= Beginning of Section =

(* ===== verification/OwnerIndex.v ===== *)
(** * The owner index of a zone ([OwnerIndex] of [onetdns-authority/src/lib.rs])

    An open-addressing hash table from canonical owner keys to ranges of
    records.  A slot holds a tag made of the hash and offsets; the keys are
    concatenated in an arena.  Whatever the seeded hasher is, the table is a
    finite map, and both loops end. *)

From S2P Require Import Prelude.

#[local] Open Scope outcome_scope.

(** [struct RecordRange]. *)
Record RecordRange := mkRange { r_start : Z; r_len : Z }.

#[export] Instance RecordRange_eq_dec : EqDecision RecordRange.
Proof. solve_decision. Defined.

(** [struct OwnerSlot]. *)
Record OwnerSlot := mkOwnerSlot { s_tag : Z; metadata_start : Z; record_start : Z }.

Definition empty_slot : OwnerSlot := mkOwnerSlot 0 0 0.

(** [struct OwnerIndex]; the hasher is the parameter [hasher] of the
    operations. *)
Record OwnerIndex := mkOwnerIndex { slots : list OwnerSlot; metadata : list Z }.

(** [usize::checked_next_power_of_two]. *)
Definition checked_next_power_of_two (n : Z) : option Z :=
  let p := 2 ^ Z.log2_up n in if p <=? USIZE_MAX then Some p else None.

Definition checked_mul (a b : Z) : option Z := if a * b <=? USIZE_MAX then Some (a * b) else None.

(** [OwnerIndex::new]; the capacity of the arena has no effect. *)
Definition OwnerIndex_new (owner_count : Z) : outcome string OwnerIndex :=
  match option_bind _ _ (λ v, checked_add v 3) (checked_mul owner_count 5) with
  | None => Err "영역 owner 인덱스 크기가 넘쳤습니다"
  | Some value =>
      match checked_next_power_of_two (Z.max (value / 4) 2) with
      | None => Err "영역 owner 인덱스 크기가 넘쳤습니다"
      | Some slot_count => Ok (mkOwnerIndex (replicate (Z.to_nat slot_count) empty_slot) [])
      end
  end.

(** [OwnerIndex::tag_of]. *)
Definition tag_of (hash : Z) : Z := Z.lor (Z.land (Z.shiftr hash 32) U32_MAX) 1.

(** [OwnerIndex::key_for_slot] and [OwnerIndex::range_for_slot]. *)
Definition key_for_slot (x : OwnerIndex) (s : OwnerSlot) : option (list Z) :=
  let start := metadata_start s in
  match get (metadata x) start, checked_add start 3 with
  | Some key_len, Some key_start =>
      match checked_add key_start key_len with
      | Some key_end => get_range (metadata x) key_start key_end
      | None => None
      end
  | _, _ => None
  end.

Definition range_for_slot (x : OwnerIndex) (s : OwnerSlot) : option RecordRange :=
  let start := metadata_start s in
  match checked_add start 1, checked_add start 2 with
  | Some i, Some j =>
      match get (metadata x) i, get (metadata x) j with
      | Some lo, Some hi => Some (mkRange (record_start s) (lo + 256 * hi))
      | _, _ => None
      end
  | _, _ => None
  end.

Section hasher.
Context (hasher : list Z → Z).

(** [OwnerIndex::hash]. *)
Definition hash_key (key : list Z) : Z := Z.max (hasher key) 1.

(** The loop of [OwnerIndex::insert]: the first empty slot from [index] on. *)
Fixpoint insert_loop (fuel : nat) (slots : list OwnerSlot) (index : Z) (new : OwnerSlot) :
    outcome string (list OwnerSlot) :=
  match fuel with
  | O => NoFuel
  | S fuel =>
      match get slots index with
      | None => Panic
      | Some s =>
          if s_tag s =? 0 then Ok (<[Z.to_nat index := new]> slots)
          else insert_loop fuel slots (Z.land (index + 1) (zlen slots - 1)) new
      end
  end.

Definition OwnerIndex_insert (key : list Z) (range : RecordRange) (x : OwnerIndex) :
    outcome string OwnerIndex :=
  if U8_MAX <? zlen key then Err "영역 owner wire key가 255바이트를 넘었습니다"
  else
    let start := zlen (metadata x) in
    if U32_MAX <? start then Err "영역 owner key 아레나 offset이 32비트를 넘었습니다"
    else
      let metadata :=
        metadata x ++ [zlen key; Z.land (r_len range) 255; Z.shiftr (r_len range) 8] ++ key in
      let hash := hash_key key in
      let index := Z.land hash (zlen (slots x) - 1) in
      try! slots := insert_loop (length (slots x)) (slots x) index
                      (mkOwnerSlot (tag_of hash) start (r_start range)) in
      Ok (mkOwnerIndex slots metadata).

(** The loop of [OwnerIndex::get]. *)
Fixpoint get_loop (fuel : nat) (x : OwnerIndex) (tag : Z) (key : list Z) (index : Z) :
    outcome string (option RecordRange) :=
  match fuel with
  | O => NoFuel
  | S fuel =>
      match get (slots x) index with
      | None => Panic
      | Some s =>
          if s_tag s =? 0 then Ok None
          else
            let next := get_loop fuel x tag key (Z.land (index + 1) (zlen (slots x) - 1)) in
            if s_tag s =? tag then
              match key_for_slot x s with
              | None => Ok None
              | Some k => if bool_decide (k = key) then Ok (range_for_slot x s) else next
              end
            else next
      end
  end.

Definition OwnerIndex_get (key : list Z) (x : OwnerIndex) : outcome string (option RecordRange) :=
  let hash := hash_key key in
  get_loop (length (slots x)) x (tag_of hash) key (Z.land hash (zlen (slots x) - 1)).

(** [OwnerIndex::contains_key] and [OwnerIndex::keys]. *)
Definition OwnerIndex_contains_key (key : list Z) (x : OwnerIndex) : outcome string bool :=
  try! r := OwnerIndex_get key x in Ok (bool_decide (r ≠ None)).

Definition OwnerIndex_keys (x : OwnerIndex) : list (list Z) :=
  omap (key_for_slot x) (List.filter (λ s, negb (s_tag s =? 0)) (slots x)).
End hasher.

= End of Section =
= Beginning of Section =

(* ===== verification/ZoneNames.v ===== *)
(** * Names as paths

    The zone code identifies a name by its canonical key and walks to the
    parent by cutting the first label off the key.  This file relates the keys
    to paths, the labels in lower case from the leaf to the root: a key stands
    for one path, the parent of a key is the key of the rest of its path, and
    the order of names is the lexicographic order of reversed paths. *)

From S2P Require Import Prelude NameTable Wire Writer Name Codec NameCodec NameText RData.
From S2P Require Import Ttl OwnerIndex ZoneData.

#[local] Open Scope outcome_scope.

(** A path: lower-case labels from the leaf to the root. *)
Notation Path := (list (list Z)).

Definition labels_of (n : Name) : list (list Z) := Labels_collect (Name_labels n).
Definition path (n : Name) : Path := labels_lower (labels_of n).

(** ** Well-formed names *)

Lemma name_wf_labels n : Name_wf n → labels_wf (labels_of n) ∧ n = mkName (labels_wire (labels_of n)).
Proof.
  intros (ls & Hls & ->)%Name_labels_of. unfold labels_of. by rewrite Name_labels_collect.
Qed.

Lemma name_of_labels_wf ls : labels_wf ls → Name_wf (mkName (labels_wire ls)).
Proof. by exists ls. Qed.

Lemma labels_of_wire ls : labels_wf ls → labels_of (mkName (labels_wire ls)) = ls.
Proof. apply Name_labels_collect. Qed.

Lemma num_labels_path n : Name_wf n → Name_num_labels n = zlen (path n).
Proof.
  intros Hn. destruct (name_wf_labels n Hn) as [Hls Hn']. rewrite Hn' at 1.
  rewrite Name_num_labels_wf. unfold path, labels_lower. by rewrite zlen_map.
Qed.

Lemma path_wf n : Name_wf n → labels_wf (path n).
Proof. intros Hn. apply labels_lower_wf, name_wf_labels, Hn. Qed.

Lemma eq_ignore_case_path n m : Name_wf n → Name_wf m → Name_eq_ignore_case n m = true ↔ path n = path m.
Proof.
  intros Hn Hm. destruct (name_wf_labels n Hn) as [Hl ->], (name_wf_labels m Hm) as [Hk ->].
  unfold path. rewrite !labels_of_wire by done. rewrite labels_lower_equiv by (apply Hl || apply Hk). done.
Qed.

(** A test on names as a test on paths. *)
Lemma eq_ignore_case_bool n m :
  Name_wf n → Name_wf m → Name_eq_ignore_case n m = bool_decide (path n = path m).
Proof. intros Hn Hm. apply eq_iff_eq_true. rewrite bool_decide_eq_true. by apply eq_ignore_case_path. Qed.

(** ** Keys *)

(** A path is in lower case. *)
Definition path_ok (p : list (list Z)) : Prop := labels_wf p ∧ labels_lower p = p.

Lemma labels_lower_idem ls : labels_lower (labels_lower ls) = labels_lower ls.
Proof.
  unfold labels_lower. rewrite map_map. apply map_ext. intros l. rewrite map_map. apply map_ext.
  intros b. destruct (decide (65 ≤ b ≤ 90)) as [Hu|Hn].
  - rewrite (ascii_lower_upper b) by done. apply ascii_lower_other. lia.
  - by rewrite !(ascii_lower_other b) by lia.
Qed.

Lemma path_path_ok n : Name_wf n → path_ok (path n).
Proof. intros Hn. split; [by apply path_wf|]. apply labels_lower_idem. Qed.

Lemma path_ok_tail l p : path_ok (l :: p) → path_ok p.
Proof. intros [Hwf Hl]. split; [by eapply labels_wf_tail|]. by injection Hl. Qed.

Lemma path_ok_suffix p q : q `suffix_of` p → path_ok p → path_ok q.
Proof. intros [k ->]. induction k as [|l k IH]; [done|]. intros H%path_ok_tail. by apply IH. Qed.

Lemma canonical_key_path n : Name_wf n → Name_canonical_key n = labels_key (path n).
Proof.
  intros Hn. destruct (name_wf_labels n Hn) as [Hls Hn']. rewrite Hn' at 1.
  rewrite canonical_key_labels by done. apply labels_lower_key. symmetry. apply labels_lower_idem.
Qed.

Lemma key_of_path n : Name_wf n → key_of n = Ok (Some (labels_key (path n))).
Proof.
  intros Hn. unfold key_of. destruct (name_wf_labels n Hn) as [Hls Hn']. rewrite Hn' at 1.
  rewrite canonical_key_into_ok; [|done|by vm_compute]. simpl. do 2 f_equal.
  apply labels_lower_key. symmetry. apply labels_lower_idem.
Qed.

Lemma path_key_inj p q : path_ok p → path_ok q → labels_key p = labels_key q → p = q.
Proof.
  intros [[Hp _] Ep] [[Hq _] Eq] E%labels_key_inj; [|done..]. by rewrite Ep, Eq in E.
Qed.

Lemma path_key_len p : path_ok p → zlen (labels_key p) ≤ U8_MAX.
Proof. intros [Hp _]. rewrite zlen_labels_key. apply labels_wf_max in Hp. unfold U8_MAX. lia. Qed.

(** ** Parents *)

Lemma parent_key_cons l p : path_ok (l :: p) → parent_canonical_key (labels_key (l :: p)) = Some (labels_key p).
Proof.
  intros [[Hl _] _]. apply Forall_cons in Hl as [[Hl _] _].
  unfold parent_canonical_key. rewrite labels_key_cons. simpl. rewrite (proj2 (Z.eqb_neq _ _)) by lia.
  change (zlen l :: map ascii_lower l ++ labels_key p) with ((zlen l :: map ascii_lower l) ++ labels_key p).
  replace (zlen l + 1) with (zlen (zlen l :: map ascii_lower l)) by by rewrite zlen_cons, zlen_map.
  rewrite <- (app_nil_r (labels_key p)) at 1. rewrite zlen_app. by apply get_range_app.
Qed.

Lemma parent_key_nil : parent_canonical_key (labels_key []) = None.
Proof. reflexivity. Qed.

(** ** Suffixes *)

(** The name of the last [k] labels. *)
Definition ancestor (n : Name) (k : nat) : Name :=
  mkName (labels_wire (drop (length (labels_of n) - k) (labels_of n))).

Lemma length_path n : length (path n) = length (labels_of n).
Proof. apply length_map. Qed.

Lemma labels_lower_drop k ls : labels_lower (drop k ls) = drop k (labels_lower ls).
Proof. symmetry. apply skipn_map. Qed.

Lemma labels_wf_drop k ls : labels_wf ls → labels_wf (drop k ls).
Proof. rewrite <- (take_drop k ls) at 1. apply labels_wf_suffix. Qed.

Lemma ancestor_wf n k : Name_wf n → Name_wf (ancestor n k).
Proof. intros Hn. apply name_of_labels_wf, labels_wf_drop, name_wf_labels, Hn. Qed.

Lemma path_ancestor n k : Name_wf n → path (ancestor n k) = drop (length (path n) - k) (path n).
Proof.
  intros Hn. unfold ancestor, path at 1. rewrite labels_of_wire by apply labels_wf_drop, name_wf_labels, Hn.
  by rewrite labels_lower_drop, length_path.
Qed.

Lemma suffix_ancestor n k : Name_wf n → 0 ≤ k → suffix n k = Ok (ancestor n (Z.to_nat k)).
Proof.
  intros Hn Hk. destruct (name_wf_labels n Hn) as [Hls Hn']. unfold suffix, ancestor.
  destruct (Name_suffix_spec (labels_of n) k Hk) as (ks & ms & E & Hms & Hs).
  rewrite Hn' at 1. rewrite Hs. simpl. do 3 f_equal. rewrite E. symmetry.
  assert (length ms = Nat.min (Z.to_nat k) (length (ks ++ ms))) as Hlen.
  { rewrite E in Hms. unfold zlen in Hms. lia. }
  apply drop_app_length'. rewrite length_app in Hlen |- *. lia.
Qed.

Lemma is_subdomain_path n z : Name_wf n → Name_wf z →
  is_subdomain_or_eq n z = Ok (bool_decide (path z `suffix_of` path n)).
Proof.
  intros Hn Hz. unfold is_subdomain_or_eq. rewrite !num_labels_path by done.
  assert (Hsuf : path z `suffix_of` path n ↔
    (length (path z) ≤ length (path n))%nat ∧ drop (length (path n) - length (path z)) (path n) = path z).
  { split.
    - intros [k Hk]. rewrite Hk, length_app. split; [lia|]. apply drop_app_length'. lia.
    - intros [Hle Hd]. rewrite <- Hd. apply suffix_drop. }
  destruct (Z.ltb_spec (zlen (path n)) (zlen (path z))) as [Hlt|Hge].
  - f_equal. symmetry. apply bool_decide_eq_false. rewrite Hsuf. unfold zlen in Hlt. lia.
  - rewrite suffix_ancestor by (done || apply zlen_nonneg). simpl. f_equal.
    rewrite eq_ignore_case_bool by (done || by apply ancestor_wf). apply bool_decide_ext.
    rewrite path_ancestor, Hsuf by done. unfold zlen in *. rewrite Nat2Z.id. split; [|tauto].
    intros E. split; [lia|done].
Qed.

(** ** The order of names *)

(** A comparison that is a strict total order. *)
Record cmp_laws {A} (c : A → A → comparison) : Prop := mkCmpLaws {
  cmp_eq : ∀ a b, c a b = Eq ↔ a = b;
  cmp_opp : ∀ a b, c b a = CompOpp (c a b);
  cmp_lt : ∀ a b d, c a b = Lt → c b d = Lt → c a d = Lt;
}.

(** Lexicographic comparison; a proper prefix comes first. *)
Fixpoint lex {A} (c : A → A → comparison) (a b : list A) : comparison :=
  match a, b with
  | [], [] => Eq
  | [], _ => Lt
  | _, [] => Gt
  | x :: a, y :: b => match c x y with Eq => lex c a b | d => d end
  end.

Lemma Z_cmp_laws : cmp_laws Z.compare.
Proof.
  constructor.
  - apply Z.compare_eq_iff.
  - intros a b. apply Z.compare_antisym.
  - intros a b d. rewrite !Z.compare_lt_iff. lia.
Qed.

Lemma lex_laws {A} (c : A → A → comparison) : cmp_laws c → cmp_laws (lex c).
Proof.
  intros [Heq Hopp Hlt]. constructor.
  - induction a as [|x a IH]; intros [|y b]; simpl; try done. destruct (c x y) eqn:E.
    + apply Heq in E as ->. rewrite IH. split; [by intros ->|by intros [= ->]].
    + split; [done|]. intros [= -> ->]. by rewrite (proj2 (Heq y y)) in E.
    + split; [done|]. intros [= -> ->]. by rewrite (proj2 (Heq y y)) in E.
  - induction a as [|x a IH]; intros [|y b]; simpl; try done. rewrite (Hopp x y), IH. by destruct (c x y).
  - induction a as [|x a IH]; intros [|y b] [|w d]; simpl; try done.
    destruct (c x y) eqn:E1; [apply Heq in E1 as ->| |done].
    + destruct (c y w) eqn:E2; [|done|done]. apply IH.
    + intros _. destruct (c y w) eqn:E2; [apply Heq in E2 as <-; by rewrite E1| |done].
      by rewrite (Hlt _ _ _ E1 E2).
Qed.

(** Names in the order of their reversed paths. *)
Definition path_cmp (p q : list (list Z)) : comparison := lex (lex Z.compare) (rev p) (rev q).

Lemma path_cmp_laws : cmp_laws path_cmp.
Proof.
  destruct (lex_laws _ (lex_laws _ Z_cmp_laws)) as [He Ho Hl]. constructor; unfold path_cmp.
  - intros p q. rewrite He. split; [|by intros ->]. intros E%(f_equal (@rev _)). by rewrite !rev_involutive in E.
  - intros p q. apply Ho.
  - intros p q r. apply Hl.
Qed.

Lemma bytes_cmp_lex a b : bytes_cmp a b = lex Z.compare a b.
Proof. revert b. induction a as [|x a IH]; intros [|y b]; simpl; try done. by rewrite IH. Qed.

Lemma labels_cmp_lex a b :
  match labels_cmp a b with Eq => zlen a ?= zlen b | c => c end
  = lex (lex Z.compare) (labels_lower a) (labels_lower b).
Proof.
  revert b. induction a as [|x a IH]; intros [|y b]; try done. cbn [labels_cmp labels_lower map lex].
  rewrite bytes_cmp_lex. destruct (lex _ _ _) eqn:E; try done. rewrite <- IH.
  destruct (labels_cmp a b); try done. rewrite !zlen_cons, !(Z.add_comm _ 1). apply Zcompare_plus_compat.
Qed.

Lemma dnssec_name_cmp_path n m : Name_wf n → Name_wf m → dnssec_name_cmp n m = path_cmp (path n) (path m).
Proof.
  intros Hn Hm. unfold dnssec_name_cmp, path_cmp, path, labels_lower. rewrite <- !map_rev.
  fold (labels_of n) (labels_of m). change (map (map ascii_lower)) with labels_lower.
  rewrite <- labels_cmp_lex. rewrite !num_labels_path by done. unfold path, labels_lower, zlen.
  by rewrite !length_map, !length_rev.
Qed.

= End of Section =

GOAL OF THE EXERCISE:
Search the data for the string "mkRange". List each line that has it.

EXERCISE OUTPUT:
Record RecordRange := mkRange { r_start : Z; r_len : Z }.
      | Some lo, Some hi => Some (mkRange (record_start s) (lo + 256 * hi))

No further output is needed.